CRAM files are similar to BAM files only they contain information in the header to the reference genome used in the mapping in the header. This allow the bases in each read that are identical to the reference to be further compressed. CRAM also supports some lossy data compression approaches to further optimize storage compared to BAMs. CRAMs are mainly used by the Sanger/EBI sequencing facility.

CRAM and BAM files can be interchanged using the lastest version of samtools (>=v1.0). However, this conversion may require downloading the reference genome into cache. Alternatively, you may pre-download the correct reference either from metadata in the header of the CRAM file, or from talking to whomever generated the CRAM and specify that file using ‘-T’ Thus we recommend setting a specific cache location prior to doing this:

export REF_CACHE=/path_to/cache_directory_for_reference_genome
samtools view -b -h -T reference_genome.fasta file.cram -o file.bam
samtools view -C -h -T reference_genome.fasta file.bam -o file.cram

3.3.4 Mannually Inspecting files

At times it may be useful to mannual inspect files for example to check the metadata in headers that the files are from the correct sample. ‘less’ and ‘more’ can be used to inspect any text files from the command line. By “pipe-ing” the output of samtools view into these commands using ‘|’ we check each of these file types without having to save multiple copies of each file.

less file.txt
more file.txt
# counts the number of lines in file.txt
wc -l file.txt
samtools view -h file.[cram/bam] | more
# counts the number of lines in the samtools output
samtools view -h file.[cram/bam] | wc -l

Exercises

You have been provided with a small cram file: EXAMPLE.cram

Task 1: How was this file aligned? What software was used? What was used as the genome? (Hint: check the header)

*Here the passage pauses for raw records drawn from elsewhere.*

(* ===== verification/Client.v ===== *)
(** The mamori:// provider (src/providers/mamori: mamori.go, resolve.go,
    batch.go, failover.go): a client of the config server. The HTTP transport is
    a function of each endpoint, as a provider is; [encoding/json] and
    [net/url.Parse] are parameters. *)

From S2P Require Import Prelude Errors GoStrings Ref Provider GoPath Auth Server Handlers.
Open Scope string_scope.
Open Scope Z_scope.

(** * The wire *)

(** [utf8.ValidString]; a rune takes at least one byte. *)
Fixpoint utf8_loop (fuel : nat) (s : string) : bool :=
  match fuel, s with
  | S fuel, String _ _ =>
      let '(r, n) := DecodeRune s in
      if (r =? RuneError) && (n =? 1)%nat then false else utf8_loop fuel (str_drop n s)
  | _, _ => true
  end.

Definition ValidString (s : string) : bool := utf8_loop (String.length s) s.

(** An instant a JSON document can hold: the zero time is in year 1, and
    RFC 3339 stops at year 9999. *)
Definition json_time (t : option Z) : bool :=
  match t with Some t => (0 <=? t) && (t <? 3652058 * 86400 * Second) | None => true end.

(** The texts and instants of a body that [encoding/json] carries unchanged:
    it replaces invalid UTF-8 and refuses an instant out of range. *)
Definition detail_clean (d : errorDetail) : bool := ValidString (ed_Kind d) && ValidString (ed_Message d).

Definition body_clean (v : valueBody) : bool :=
  ValidString (vb_Name v) && ValidString (vb_Version v) && ValidString (vb_Kind v) &&
  forallb (fun kv => ValidString kv.1 && ValidString kv.2) (map_to_list (vb_Metadata v)) &&
  json_time (vb_NotAfter v) && json_time (vb_ResolvedAt v) &&
  match vb_Error v with Some d => detail_clean d | None => true end.

(** [encoding/json] on the bodies of both sides, [None] when decoding returns an
    error, and what its documentation promises of them: a body survives the trip, as one line,
    and a byte of text becomes at most six. *)
Class Wire := {
  encode : body -> string;
  decode_value : string -> option valueBody;
  decode_error : string -> option errorDetail;
  decode_batch : string -> option (list valueBody);
  encode_names : list string -> string;
  decode_names : string -> option (list string);
  value_roundtrip v : body_clean v = true -> decode_value (encode (BValue v)) = Some v;
  error_roundtrip d : detail_clean d = true -> decode_error (encode (BError d)) = Some d;
  error_length d :
    (String.length (encode (BError d)) <= 35 + 6 * (String.length (ed_Kind d) + String.length (ed_Message d)))%nat;
  batch_roundtrip vs : forallb body_clean vs = true -> decode_batch (encode (BBatch vs)) = Some vs;
  names_roundtrip ns : forallb ValidString ns = true -> decode_names (encode_names ns) = Some ns;
}.

(** [type http.Request] and [type http.Response], as far as the code reads
    them. *)
Record http_request := MkHTTP {
  hq_Method : string;
  hq_Base : string;
  hq_Path : string;
  hq_Header : gmap string string;
  hq_Body : string;
}.

Record http_response := MkReply { hr_StatusCode : Z; hr_Body : string }.

(** * The provider *)

(** [type endpoint struct]: the base URL, and the HTTP client's [Do]. *)
Record endpoint (W : Type) := MkEndpoint {
  ep_baseURL : string;
  ep_Do : http_request -> W -> W * res http_response;
}.
Arguments MkEndpoint {W}.
Arguments ep_baseURL {W}.
Arguments ep_Do {W}.
(** [func (rv *Revalidator) store(key string, resp)]. *)
Definition rv_store (key : string) (resp : core_Response) (rv : Revalidator) : Revalidator :=
  if bool_decide (re_ETag resp = "") && bool_decide (re_LastModified resp = "") then rv_drop key rv
  else
    let entries := <[key := entry_of resp]> (rv_entries rv) in
    match rv_entries rv !! key with
    | Some _ => touch key (MkRevalidator (rv_maxEntries rv) entries (rv_lru rv))
    | None =>
        let rv := MkRevalidator (rv_maxEntries rv) entries (key :: rv_lru rv) in
        evict (length (rv_lru rv)) rv
    end.

(** A request with validators, kept where the caller set them. *)
Definition conditional (etag lastMod : string) (r : core_Request) : core_Request :=
  MkCoreRequest (cr_Method r) (cr_Path r) (cr_Query r) (cr_Header r) (cr_Body r)
    (if bool_decide (cr_IfNoneMatch r = "") then etag else cr_IfNoneMatch r)
    (if bool_decide (cr_IfModifiedSince r = "") then lastMod else cr_IfModifiedSince r).

Definition unconditional (r : core_Request) : core_Request :=
  MkCoreRequest (cr_Method r) (cr_Path r) (cr_Query r) (cr_Header r) (cr_Body r) "" "".

Definition errEmpty304 : error :=
  EWrap "httpcore: backend answered 304 to a request carrying no validators" [ESentinel ErrUnavailable].

Section get.
Context {W : Type} (Do : core_Request -> W -> W * res core_Response).

(** The second, unconditional request of [Get]. *)
Definition get_again (rv : Revalidator) (key : string) (r : core_Request) (w : W)
    : W * res core_Response * Revalidator :=
  let '(w, got) := Do (unconditional r) w in
  match got with
  | Err err => (w, Err err, rv_drop key rv)
  | Ok resp =>
      if re_NotModified resp then (w, Err errEmpty304, rv_drop key rv)
      else (w, Ok resp, rv_store key resp rv)
  end.
(* ===== verification/Rereaders.v ===== *)
(** Three providers whose watch reads the value again for every event of a stream
    (src/providers: redis, mongodb, firebase-rtdb), as instances of [Rereader]. The
    clients of the vendors are parameters, with the errors they answer with. *)

From S2P Require Import Prelude Errors GoStrings Ref Provider Decode GoNumbers Pointer SSE HttpCore Backends.
Open Scope string_scope.
Open Scope Z_scope.

Module Redis.
Definition defaultAddr : string := "127.0.0.1:6379".

(** [goredis.Options]: the address, the database, and what a URL sets besides. *)
Record Options := MkOptions { op_Addr : string; op_DB : Z; op_rest : string }.

Section redis.
(** [goredis.ParseURL] and [NewClient]; [client.Get(ctx, key).Bytes()]; the predicates of
    the package on its errors, and whether an error is a failed dial. *)
Context {K : Type} (ParseURL : string -> res Options) (NewClient : Options -> K) (Get : K -> string -> res string).
Context (is_Nil IsAuthError IsPermissionError IsLoadingError IsClusterDownError IsMasterDownError dial_failed : error -> bool).
Context `{J : JSON}.

(** [type Provider struct]. *)
Record Provider := MkProvider { rd_url : string; rd_addr : string; rd_db : Z; rd_lazy : lazy K }.

(** [type Option func( *Provider)], and [New]. *)
Inductive Option_ := WithURL (url : string) | WithAddr (addr : string) | WithDB (db : Z) | WithClient (c : option K).
Definition apply_option (p : Provider) (o : Option_) : Provider :=
  match o with
  | WithURL u => MkProvider u (rd_addr p) (rd_db p) (rd_lazy p)
  | WithAddr a => MkProvider (rd_url p) a (rd_db p) (rd_lazy p)
  | WithDB n => MkProvider (rd_url p) (rd_addr p) n (rd_lazy p)
  | WithClient (Some c) =>
      MkProvider (rd_url p) (rd_addr p) (rd_db p) (MkLazy (Some c) (lz_own (rd_lazy p)) (lz_closed (rd_lazy p)))
  | WithClient None => p
  end.
Definition New (opts : list Option_) : Provider := foldl apply_option (MkProvider "" "" 0 (MkLazy None false false)) opts.
Lemma described_refs specs fs scheme path : Forall2 (describes TypeString) specs fs ->
  (exists f ref, f ∈ fs /\ ref ∈ f_Refs f /\ SchemeOf ref = Some scheme /\ refPath ref = path) <->
  (exists spec r, spec ∈ specs /\ r ∈ spec_Refs spec /\ ref_Scheme r = scheme /\ ref_Path r = path).
Proof.
  assert (Hone : forall spec f, describes TypeString spec f ->
    (exists ref, ref ∈ f_Refs f /\ SchemeOf ref = Some scheme /\ refPath ref = path) <->
    (exists r, r ∈ spec_Refs spec /\ ref_Scheme r = scheme /\ ref_Path r = path)).
  { intros spec f [_ Hr _ _ _ _ _]. split.
    - intros (ref & Hin & Hs & Hp).
      assert (Hm : (SchemeOf ref, refPath ref) ∈ map (fun ref => (SchemeOf ref, refPath ref)) (f_Refs f))
        by (by apply (list_elem_of_fmap_2 (fun ref => (SchemeOf ref, refPath ref)))).
      rewrite Hr in Hm. apply list_elem_of_fmap in Hm as (r & E & Hr'). exists r. split; [done|]. rewrite Hs, Hp in E.
      by injection E as <- <-.
    - intros (r & Hin & Hs & Hp).
      assert (Hm : (Some (ref_Scheme r), ref_Path r) ∈ map (fun r => (Some (ref_Scheme r), ref_Path r)) (spec_Refs spec))
        by (by apply (list_elem_of_fmap_2 (fun r => (Some (ref_Scheme r), ref_Path r)))).
      rewrite <- Hr in Hm. apply list_elem_of_fmap in Hm as (ref & E & Hr'). exists ref. split; [done|].
      injection E as E1 E2. by rewrite <- E1, <- E2, Hs, Hp. }
  induction 1 as [|spec f specs fs Hd _ IH].
  - split; intros (? & ? & H & _); by apply elem_of_nil in H.
  - specialize (Hone _ _ Hd). split.
    + intros (g & ref & [->|Hg]%elem_of_cons & H).
      * destruct (proj1 Hone) as (r & ? & ?); [by exists ref|]. exists spec, r. split; [constructor|done].
      * destruct (proj1 IH) as (sp & r & ? & ?); [by exists g, ref|]. exists sp, r. split; [by constructor|done].
    + intros (sp & r & [->|Hsp]%elem_of_cons & H).
      * destruct (proj2 Hone) as (ref & ? & ?); [by exists r|]. exists f, ref. split; [constructor|done].
      * destruct (proj2 IH) as (g & ref & ? & ?); [by exists sp, r|]. exists g, ref. split; [by constructor|done].
Qed.
(* ===== verification/Clock.v ===== *)
(** The fake clock (src/clock.go): the clock of the tests, of mamoritest and of the
    conformance suite, moved by hand. Each method is a function on the state behind
    its lock; the sends of [Advance], made outside the lock, are steps of their own. *)

From S2P Require Import Prelude.
Open Scope Z_scope.

(** * The clock *)

(** [type waiter struct]: a timer that has not fired and has not been stopped. *)
Record waiter := MkWaiter { w_id : nat; w_deadline : Z }.

(** [type fakeTicker struct]. *)
Record fakeTicker := MkTicker { t_id : nat; t_interval : Z; t_next : Z; t_stopped : bool }.

(** [type blocker struct]: a [BlockUntil] call that waits; [bl_id] is its identity. *)
Record blocker := MkBlocker { bl_id : nat; bl_want : nat }.

(** [type FakeClock struct], with the messages in the channels of its timers and
    tickers (each holds one), and the blockers whose channel is closed. *)
Record FakeClock := MkClock {
  c_now : Z;
  c_waiters : list waiter;
  c_tickers : list fakeTicker;
  c_blockers : list blocker;
  c_nextID : nat;
  c_chans : gmap nat Z;
  c_released : gset nat;
}.

(** [func NewFakeClock(start)], for a start that is not the zero time. *)
Definition NewFakeClock (start : Z) : FakeClock := MkClock start [] [] [] 0 ∅ ∅.

(** [func (c *FakeClock) notifyBlockersLocked()]. *)
Definition notifyBlockers (c : FakeClock) : FakeClock :=
  let n := length (c_waiters c) in
  let reached := filter (fun b => (bl_want b <= n)%nat) (c_blockers c) in
  MkClock (c_now c) (c_waiters c) (c_tickers c) (filter (fun b => ~ (bl_want b <= n)%nat) (c_blockers c)) (c_nextID c)
    (c_chans c) (c_released c ∪ list_to_set (map bl_id reached)).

Task 2: How many reads are unmapped/mapped? How total reads are there? How many secondary alignments are present? (Hint: use the FLAG)

Task 3: Convert the CRAM into two Fastq files. Did you get exactly one copy of each read? (name these files “10cells_read1.fastq” “10cells_read2.fastq”)

If you get stuck help information for each piece of software can be displayed by entering running the command “naked” - e.g. ‘samtools view’, ‘bedtools’

Answer

3.3.5 Genome (FASTA, GTF)

To map your reads you will also need the reference genome and in many cases the genome annotation file (in either GTF or GFF format). These can be downloaded for model organisms from any of the main genomics databases: Ensembl, NCBI, or UCSC Genome Browser.

GTF files contain annotations of genes, transcripts, and exons. They must contain: (1) seqname : chromosome/scaffold (2) source : where this annotation came from (3) feature : what kind of feature is this? (e.g. gene, transcript, exon) (4) start : start position (bp) (5) end : end position (bp) (6) score : a number (7) strand : + (forward) or - (reverse) (8) frame : if CDS indicates which base is the first base of the first codon (0 = first base, 1 = second base, etc..) (9) attribute : semicolon-separated list of tag-value pairs of extra information (e.g. names/IDs, biotype)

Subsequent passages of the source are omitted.